Japanese consumer inflation data, released today, is proving to be a major setback for Bank of Japan governor Haruhiko Kuroda and his colleagues as they continue to pursue an unprecedented campaign of quantitative easing. February consumer inflation index levels released by the Statistics Bureau registered at a seemingly healthy 2.2 percent year-over-year but, when stripped of the impact of the increased sales tax and volatile components, the indicator came in at 0 percent, the lowest reading since May 2013. Overall household spending, while slightly better than forecast, contracted by 2.9 percent year-over-year in February. A weakened yen has been enough to help some export centers but to date, Japanese internal consumption remains too weak to achieve the ambitious targets set by the Bank of Japan and Prime Minister Shinzo Abe’s administration. The long-term question may be what Plan B will look like if easing fails to get results in the coming quarters.
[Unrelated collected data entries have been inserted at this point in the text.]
(** [minidom.parseString(ET.tostring(t, 'utf-8'))]; the tags are the
    names the script writes, only the texts come from the input. *)
Definition reparse (t : etree) : result dom :=
  if text_ok t then OK (dom_of t) else Raised ExpatError.

Definition amp : N := 38%N.
Definition lt : N := 60%N.
Definition gt : N := 62%N.

Section Converter.

(** What iterating [csv.reader(open(path, 'r', encoding='utf-8'),
    delimiter=';')] yields for a file with the given bytes. *)
Variable csv_reader : list N -> reader.

(** Older versions of [minidom] also escape the double quote in
    character data (Python 3.11 does); newer ones do not. *)
Variable quot_in_text : bool.

(** [minidom._write_data] for character data. *)
Definition write_data (data : str) : str :=
  let data := replace amp (lit "&amp;") data in
  let data := replace lt (lit "&lt;") data in
  let data := if quot_in_text then replace dquote (lit "&quot;") data
              else data in
  replace gt (lit "&gt;") data.

(** [Node.writexml(writer, indent, addindent, newl)] of elements and
    text nodes. *)
Fixpoint writexml (addindent newl : str) (indent : str) (n : dom) : str :=
  match n with
  | DText data => write_data (indent ++ data ++ newl)
  | DElement tagName childNodes =>
      indent ++ lit "<" ++ tagName
      ++ match childNodes with
         | [] => lit "/>" ++ newl
         | [DText data] =>
             lit ">" ++ write_data data ++ lit "</" ++ tagName ++ lit ">" ++ newl
         | _ =>
             lit ">" ++ newl
             ++ flat_map (writexml addindent newl (indent ++ addindent)) childNodes
             ++ indent ++ lit "</" ++ tagName ++ lit ">" ++ newl
         end
  end.

(** [doc.toprettyxml(indent="  ", encoding="UTF-8").decode()] *)
Definition toprettyxml (root : dom) : str :=
  lit "<?xml version=" ++ [dquote] ++ lit "1.0" ++ [dquote]
  ++ lit " encoding=" ++ [dquote] ++ lit "UTF-8" ++ [dquote] ++ lit "?>"
  ++ [newline]
  ++ writexml (lit "  ") [newline] [] root.

(** Lines 81-83. *)
Definition pretty_print (s : store) (xml_data : ref) : result str :=
  match tree_of s xml_data with
  | None => Raised RecursionError
  | Some t =>
      match reparse t with
      | OK document => OK (toprettyxml document)
      | Raised e => Raised e
      end
  end.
Conflict in Yemen continues. Egyptian President Abdel Fattah el-Sisi announced today that Egyptian military units may join coalition forces from Saudi Arabia and other nations in ground operations in Yemen. Overnight, West Texas Intermediate crude oil futures for May delivery gave back 2 percent of Thursday’s gain despite the escalating tension between the coalition and Iranian-backed forces.

RBS sells Coutts. Royal Bank of Scotland Group, the U.K.’s biggest state-owned bank, unveiled an agreement to sell private bank Coutts International to Geneva–based Union Bancaire Privée in a move that will mark a withdrawal from the Swiss market for the U.K. lender. Proceeds from the sale will reportedly top $360 million and includes international branch offices.

Chevron divests major holding. Chevron Corp. announced today that it intends to sell its holding in Caltex Australia, the country’s biggest refinery operator, for $3.6 billion through a public offering to be managed by Goldman Sachs Group. The floor prices for the sale has been set at approximately a 10 percent discount from Caltex’s closing price during the most recent equity trading session in Sydney.

U.S. GDP and PCE on deck. In the U.S., revised fourth-quarter GDP and personal consumption expenditure data will be a focus for market sentiment while final University of Michigan consumer sentiment data for March will also be released. Consensus estimates call for overall growth in the final three months of 2014 to improve over the initial revision on recalculated inventory investment.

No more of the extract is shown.